Rund jeder fünfte Öster­rei­cher (21,3 Pro­zent) hat die Dia­gnose Hyper­to­nie erhal­ten. Betrof­fen sind aller­dings wesent­lich mehr: „Hyper­to­nie wird nicht umsonst als ‚silent kil­ler‘ bezeich­net. Die Pati­en­ten sind meist beschwer­de­frei“, stellt Univ. Prof. Gerald Mau­rer von der Uni­ver­si­täts­kli­nik für Innere Medi­zin II der Medi­zi­ni­schen Uni­ver­si­tät Wien fest. Dem­zu­folge liegt die Prä­va­lenz in Europa bei bis zu 50 Pro­zent. Eine unbe­han­delte Hyper­to­nie hat schä­di­gende Aus­wir­kun­gen auf den gesam­ten Orga­nis­mus. Typi­sche Kom­pli­ka­tio­nen sind unter ande­rem eine KHK, ein Myo­kard­in­farkt und eine hyper­ten­sive Kar­dio­myo­pa­thie, sowie eine chro­ni­sche Nie­ren­in­suf­fi­zi­enz, Reti­no­pa­thie oder pAVK. Der systo­li­sche Blut­druck ist dabei der beste Prä­dik­tor für Schlag­an­fall und KHK; der Puls­druck – die Dif­fe­renz zwi­schen systo­li­schem und dia­sto­li­schem Wert – für Herz­in­suf­fi­zi­enz und Gesamt­mor­ta­li­tät. Bei zwei Drit­tel der Hyper­to­ni­ker stel­len Links­herz­in­suf­fi­zi­enz und KHK die Todes­ur­sa­che dar; wei­tere 15 Pro­zent ster­ben an einem cere­bro­vas­ku­lä­ren Ereig­nis – vor allem an einem Schlag­an­fall oder auch einer hyper­to­ni­schen Massenblutung.
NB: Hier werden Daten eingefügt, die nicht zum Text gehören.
(* ===== verification/IoUtils.v ===== *)
(** * Storage locations ([src/io/utils.rs], [src/io/mod.rs])

    The check every backend of the key-value store makes on namespaces and keys, and
    the reading and writing of the parts of a wallet's change set under its account's
    name, with the fallback to the location used before there were several wallets. *)

From S2P Require Import Prelude KVStore Config.

(** ** Valid names *)

Section names.
(** LDK's [KVSTORE_NAMESPACE_KEY_MAX_LEN] and [KVSTORE_NAMESPACE_KEY_ALPHABET]. *)
Context (KVSTORE_NAMESPACE_KEY_MAX_LEN : nat) (in_alphabet : Ascii.ascii → bool).

Definition is_valid_kvstore_str (key : string) : bool :=
  (String.length key <=? KVSTORE_NAMESPACE_KEY_MAX_LEN)%nat && all_chars in_alphabet key.

Definition is_empty_str (s : string) : bool := bool_decide (s = EmptyString).

Definition check_namespace_key_validity (primary_namespace secondary_namespace : string)
    (key : option string) : outcome ErrorKind unit :=
  match key with
  | Some key =>
      if is_empty_str key then Err KindOther
      else if is_empty_str primary_namespace && negb (is_empty_str secondary_namespace)
      then Err KindOther
      else if negb (is_valid_kvstore_str primary_namespace)
              || negb (is_valid_kvstore_str secondary_namespace)
              || negb (is_valid_kvstore_str key)
      then Err KindOther
      else Ok tt
  | None =>
      if is_empty_str primary_namespace && negb (is_empty_str secondary_namespace)
      then Err KindOther
      else if negb (is_valid_kvstore_str primary_namespace)
              || negb (is_valid_kvstore_str secondary_namespace)
      then Err KindOther
      else Ok tt
  end.
End names.

(** ** The parts of a change set *)

(** A stored form: what is read back is the value up to what the form leaves out. *)
Class StoredFormat (A : Type) := {
  st_write : A → bytes;
  st_read : bytes → option A;
  st_kept : A → A;
  st_fits : A → Prop;
}.
Class StoredFormatSpec (A : Type) {SF : StoredFormat A} : Prop := {
  st_read_write : ∀ a : A, st_fits a → st_read (st_write a) = Some (st_kept a);
}.

(** [io::BDK_WALLET_*]: one namespace, one key per part. *)
Definition BDK_WALLET_PRIMARY_NAMESPACE : string := "bdk_wallet".
Definition BDK_WALLET_SECONDARY_NAMESPACE : string := EmptyString.
Definition BDK_WALLET_DESCRIPTOR_KEY : string := "descriptor".
Definition BDK_WALLET_CHANGE_DESCRIPTOR_KEY : string := "change_descriptor".
Definition BDK_WALLET_NETWORK_KEY : string := "network".
Definition BDK_WALLET_LOCAL_CHAIN_KEY : string := "local_chain".
Definition BDK_WALLET_TX_GRAPH_KEY : string := "tx_graph".
Definition BDK_WALLET_INDEXER_KEY : string := "indexer".
Definition change_set_keys : list string :=
  [BDK_WALLET_DESCRIPTOR_KEY; BDK_WALLET_CHANGE_DESCRIPTOR_KEY; BDK_WALLET_NETWORK_KEY;
   BDK_WALLET_INDEXER_KEY; BDK_WALLET_TX_GRAPH_KEY; BDK_WALLET_LOCAL_CHAIN_KEY].

Definition change_set_namespace (wallet_account : OnchainWalletAccount) : string :=
  let suffix := storage_suffix wallet_account in
  if decide (BDK_WALLET_SECONDARY_NAMESPACE = EmptyString) then suffix
  else (BDK_WALLET_SECONDARY_NAMESPACE +:+ "/" +:+ suffix)%string.
Definition part_key (wallet_account : OnchainWalletAccount) (key : string) : kv_key :=
  (BDK_WALLET_PRIMARY_NAMESPACE, change_set_namespace wallet_account, key).
Definition legacy_key (key : string) : kv_key :=
  (BDK_WALLET_PRIMARY_NAMESPACE, BDK_WALLET_SECONDARY_NAMESPACE, key).

Definition has_legacy_data (a : OnchainWalletAccount) : bool :=
  bool_decide (address_type a = NativeSegwit) && bool_decide (account_index a = 0).

Section parts.
Context {S : Type} {KV : KVStore S}.

(** [impl_read_write_change_set_type!] *)
Definition read_part_bytes (kv : S) (a : OnchainWalletAccount) (key : string) :
    outcome ErrorKind (option bytes) :=
  match kv_read kv (part_key a key) with
  | Ok bytes => Ok (Some bytes)
  | Err e =>
      if decide (e = KindNotFound) then
        if has_legacy_data a then
          match kv_read kv (legacy_key key) with
          | Ok bytes => Ok (Some bytes)
          | Err e2 => if decide (e2 = KindNotFound) then Ok None else Err e2
          | Panic => Panic
          end
        else Ok None
      else Err e
  | Panic => Panic
  end.

Definition read_part {A} {SF : StoredFormat A} (kv : S) (a : OnchainWalletAccount)
    (key : string) : outcome ErrorKind (option A) :=
  bytes ← read_part_bytes kv a key;
  match bytes with
  | Some bytes => match st_read bytes with Some x => Ok (Some x) | None => Err KindInvalidData end
  | None => Ok None
  end.

Definition write_part {A} {SF : StoredFormat A} (value : A) (kv : S) (a : OnchainWalletAccount)
    (key : string) : S * outcome ErrorKind unit :=
  kv_write kv (part_key a key) (st_write value).

(** ** What is stored *)

(** The bytes that count for a part: those under the account's name, or else the
    ones from before. *)
Definition stored_bytes (m : gmap kv_key bytes) (a : OnchainWalletAccount) (key : string) :
    option bytes :=
  match m !! part_key a key with
  | Some bs => Some bs
  | None => if has_legacy_data a then m !! legacy_key key else None
  end.

(** A store whose reads succeed. *)
Definition reads_work (kv : S) : Prop :=
  ∀ k, kv_read kv k = ok_or (kv_view kv !! k) KindNotFound.

Lemma read_part_bytes_ok kv a key :
  reads_work kv → read_part_bytes kv a key = Ok (stored_bytes (kv_view kv) a key).
Proof.
  intros Hr. unfold read_part_bytes, stored_bytes. rewrite !Hr.
  destruct (kv_view kv !! part_key a key); simpl; [done|].
  destruct (has_legacy_data a); [|done]. by destruct (kv_view kv !! legacy_key key).
Qed.
End parts.

(** The account's location is its own: no other account and no other part has it,
    and it is not the location used before. *)
Lemma part_key_inj a b key key' :
  0 ≤ account_index a → 0 ≤ account_index b →
  part_key a key = part_key b key' → a = b ∧ key = key'.
Proof.
  intros Ha Hb Heq. unfold part_key in Heq. simpl in Heq.
  injection Heq as Hs ->. split; [|done]. by apply storage_suffix_inj.
Qed.

Lemma storage_suffix_non_empty a : storage_suffix a ≠ EmptyString.
Proof. destruct a as [[] i]; unfold storage_suffix; simpl; by case_decide. Qed.

Lemma part_key_not_legacy a key key' : part_key a key ≠ legacy_key key'.
Proof. intros Heq. injection Heq as Hs _. by apply (storage_suffix_non_empty a). Qed.

(** Writing a part changes what counts for this part of this account only. *)
Lemma stored_bytes_write m a b key key' bs :
  0 ≤ account_index a → 0 ≤ account_index b →
  stored_bytes (<[part_key a key := bs]> m) b key'
  = if decide (a = b ∧ key = key') then Some bs else stored_bytes m b key'.
Proof.
  intros Ha Hb. unfold stored_bytes. case_decide as Hd.
  - destruct Hd as [-> ->]. by rewrite lookup_insert_eq.
  - rewrite lookup_insert_ne by (by intros ?%part_key_inj).
    destruct (m !! part_key b key'); [done|]. destruct (has_legacy_data b); [|done].
    rewrite lookup_insert_ne by apply part_key_not_legacy. done.
Qed.

Section names_ok.
Context (KVSTORE_NAMESPACE_KEY_MAX_LEN : nat) (in_alphabet : Ascii.ascii → bool).
(** LDK documents 120 characters of upper- and lower-case letters, digits, [_] and
    [-]; this much of it is needed. *)
Definition name_char (c : Ascii.ascii) : bool :=
  let n := Ascii.N_of_ascii c in
  is_digit c || ((97 <=? n)%N && (n <=? 122)%N) || (n =? 95)%N.
Context (max_len : (24 ≤ KVSTORE_NAMESPACE_KEY_MAX_LEN)%nat)
  (alphabet : ∀ c, name_char c = true → in_alphabet c = true).

Lemma valid_name s :
  (String.length s ≤ 24)%nat → all_chars name_char s = true →
  is_valid_kvstore_str KVSTORE_NAMESPACE_KEY_MAX_LEN in_alphabet s = true.
Proof.
  intros Hl Hc. unfold is_valid_kvstore_str. apply andb_true_intro. split.
  - apply Nat.leb_le. lia.
  - unfold all_chars in *. rewrite forallb_forall in *. auto.
Qed.

Lemma suffix_valid a :
  is_u32 (account_index a) →
  (String.length (storage_suffix a) ≤ 24)%nat ∧ all_chars name_char (storage_suffix a) = true.
Proof.
  destruct a as [t i]. intros Hi. unfold storage_suffix. cbn [address_type account_index] in *.
  destruct (decimal_spec i Hi) as [Hd Hl]. case_decide.
  - destruct t; vm_compute; split; (done || lia).
  - split.
    + rewrite !string_length_app. destruct t; cbn [type_storage_suffix String.length]; lia.
    + assert (all_chars name_char (decimal i) = true) as Hn.
      { unfold all_chars in *. rewrite forallb_forall in *. intros c Hc.
        unfold name_char. by rewrite Hd. }
      rewrite !all_chars_app, Hn. by destruct t.
Qed.

(** Every location the wallet's data is stored at is accepted by the backends,
    whatever the account, and no two accounts or parts share one, nor does any of
    them touch the data stored before there were several wallets. *)
Theorem wallet_locations_valid a b key key' :
  is_u32 (account_index a) → is_u32 (account_index b) → key ∈ change_set_keys →
  check_namespace_key_validity KVSTORE_NAMESPACE_KEY_MAX_LEN in_alphabet
    BDK_WALLET_PRIMARY_NAMESPACE (change_set_namespace a) (Some key) = Ok tt ∧
  (part_key a key = part_key b key' → a = b ∧ key = key') ∧
  part_key a key ≠ legacy_key key'.
Proof.
  intros Ha Hb Hkey. split_and!; [|intros; apply part_key_inj; [..|done]; unfold is_u32 in *; lia
    |apply part_key_not_legacy].
  destruct (suffix_valid a Ha) as [Hl Hc].
  assert ((String.length key ≤ 24)%nat ∧ all_chars name_char key = true ∧ key ≠ EmptyString)
    as (Hkl & Hkc & Hke).
  { unfold change_set_keys in Hkey. rewrite !elem_of_cons, elem_of_nil in Hkey.
    destruct_or? Hkey; subst; (split_and!; [vm_compute; lia|done|done]). }
  unfold check_namespace_key_validity, is_empty_str.
  change (change_set_namespace a) with (storage_suffix a).
  rewrite !valid_name by first [done|vm_compute; lia]. by rewrite bool_decide_eq_false_2.
Qed.
End names_ok.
Daher ist die Com­pli­ance der Pati­en­ten trotz der aktu­el­len Beschwer­de­frei­heit beson­ders wich­tig. „Es ist schwie­rig, jeman­dem eine lebens­lange The­ra­pie schmack­haft zu machen, wenn die Krank­heit asym­pto­ma­tisch ist“, sagt Univ. Prof. Gert Mayer von der Uni­ver­si­täts­kli­nik für Innere Medi­zin IV der Medi­zi­ni­schen Uni­ver­si­tät Inns­bruck. Daher ist es wich­tig, Pati­en­ten über die Lang­zeit­fol­gen auf­zu­klä­ren: „Zusätz­lich zu einem Gespräch kön­nen den Pati­en­ten Bro­schü­ren mit­ge­ge­ben wer­den“, fügt Mau­rer hinzu. Mayer ergänzt: „Dem Pati­en­ten muss die Sinn­haf­tig­keit der The­ra­pie klar sein. Hier ist das Bewusst­sein der Bevöl­ke­rung in den letz­ten Jah­ren aber deut­lich bes­ser geworden.“

Pati­en­ten aufklären

Erschwe­rend kommt hinzu, dass sich die Pati­en­ten in den ers­ten vier bis sechs Wochen nach The­ra­pie­be­ginn durch die Blut­druck­sen­kung unwoh­ler füh­len: „Der Blut­druck muss sich erst ein­pen­deln“, erklärt Mayer. Daher sei es auch wich­tig, den Pati­en­ten dar­über auf­zu­klä­ren, da sonst „die Medi­ka­mente nicht mehr ein­ge­nom­men werden“.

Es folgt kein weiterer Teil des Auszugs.